The countdown to the election feels like an Advent calendar with a dubious remark behind each door.
Vice President Kamala Harris almost never talks about what it would mean to elect a female president, nor does she speculate about why women disproportionately support her candidacy.
Former President Donald Trump is talking plenty.
In the past two days, he has vowed to be a protector of women “whether they like it or not.” He said that if he won the presidential election, he would want Robert F. Kennedy Jr., a man who is a vaccine skeptic, to work on “health and women’s health.” And, speaking with Tucker Carlson last night in Glendale, Ariz., Trump imagined a supremely violent fate for Liz Cheney, the Republican former congresswoman who has become a prominent surrogate for Harris.
“She’s a radical war hawk,” Trump said. “Let’s put her with a rifle standing there with nine barrels shooting at her, OK? Let’s see how she feels about it. You know, when the guns are trained on her face.”
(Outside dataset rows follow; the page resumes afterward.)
Definition processUpdate (c : TelegramChannel) (msg : Message) (now : time) (b : B) : B :=
  match tm_From msg with
  | None => b
  | Some from =>
      if us_IsBot from then b
      else
        let senderID := FormatInt (us_ID from) in
        let media := match last (tm_Photo msg) with Some p => [ph_FileID p] | None => [] end in
        if str_empty (tm_Text msg) && (length media =? 0)%nat then b
        else (HandleMessage (tc_base c) (tc_tenantID c) senderID senderID (FormatInt (ct_ID (tm_Chat msg))) (tm_Text msg) media
                (update_metadata msg from) now b).1
  end.

Definition updates_url (c : TelegramChannel) : string :=
  tc_apiBase c +:+ "/getUpdates?offset=" +:+ pretty (tc_offset c) +:+ "&timeout=" +:+ pretty (tl_PollTimeout (tc_config c)).

Definition poll_timeout (c : TelegramChannel) : duration := wrap64 (wrap64 (tl_PollTimeout (tc_config c) + 5) * Second).

Definition getUpdates (c : TelegramChannel) (w : W) : W * result goerror (list Update) :=
  let '(w, r) := http_get (updates_url c) (poll_timeout c) w in
  (w, body <-? r ;; resp <-? unmarshal_updates body ;;
      if gu_OK resp then Ok (gu_Result resp) else Err (ErrText "API returned ok=false")).

(** The loop over the updates of an answer. *)
Fixpoint process_updates (us : list Update) (c : TelegramChannel) (b : B) (w : W) : TelegramChannel * B * W :=
  match us with
  | [] => (c, b, w)
  | u :: us =>
      let c := with_offset (wrap64 (up_UpdateID u + 1)) c in
      match up_Message u with
      | None => process_updates us c b w
      | Some msg => let '(w, now) := clock w in process_updates us c (processUpdate c msg now b) w
      end
  end.

(** [pollLoop]: for each round whether the context was cancelled at its start, and whether
    it is after a failed call. *)
Fixpoint pollLoop (rounds : list (bool * bool)) (c : TelegramChannel) (b : B) (w : W) : TelegramChannel * B * W :=
  match rounds with
  | [] | (true, _) :: _ => (c, b, w)
  | (false, cancelled) :: rounds =>
      match getUpdates c w with
      | (w, Err _) => if cancelled then (c, b, w) else pollLoop rounds c b w
      | (w, Ok us) => let '(c, b, w) := process_updates us c b w in pollLoop rounds c b w
      end
  end.
Lemma discord_delivers_witness :
  in_Content <$> w_end.1.2 = ["one"; "two"]%string
  ∧ untimed <$> w_end.1.2 = omap (event_message w_dc_message w_dc) (events w_gl w_end.2).
Proof.
  split; [reflexivity|].
  apply (discord_delivers w_dc_message (λ _, {| hp_HeartbeatInterval := 41250 |}) ip_Token pretty w_gl w_dc_cfg w_dc (w_script, []) w_runs
           w_end.1.1 w_end.1.2 w_end.2); reflexivity.
Defined.
End examples.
The remark was graphic even by the standards of Trump, who has always seen provocation as a feature, not a bug, of his political style. And it fed right into Democrats’ efforts to frame the election — the first presidential contest since the fall of Roe v. Wade — as a reckoning over bigger questions of freedom, control and women’s fundamental place in society.
“Anyone who wants to be president of the United States who uses that kind of violent rhetoric is clearly disqualified, and unqualified, to be president,” Harris said today on the tarmac in Madison, Wis.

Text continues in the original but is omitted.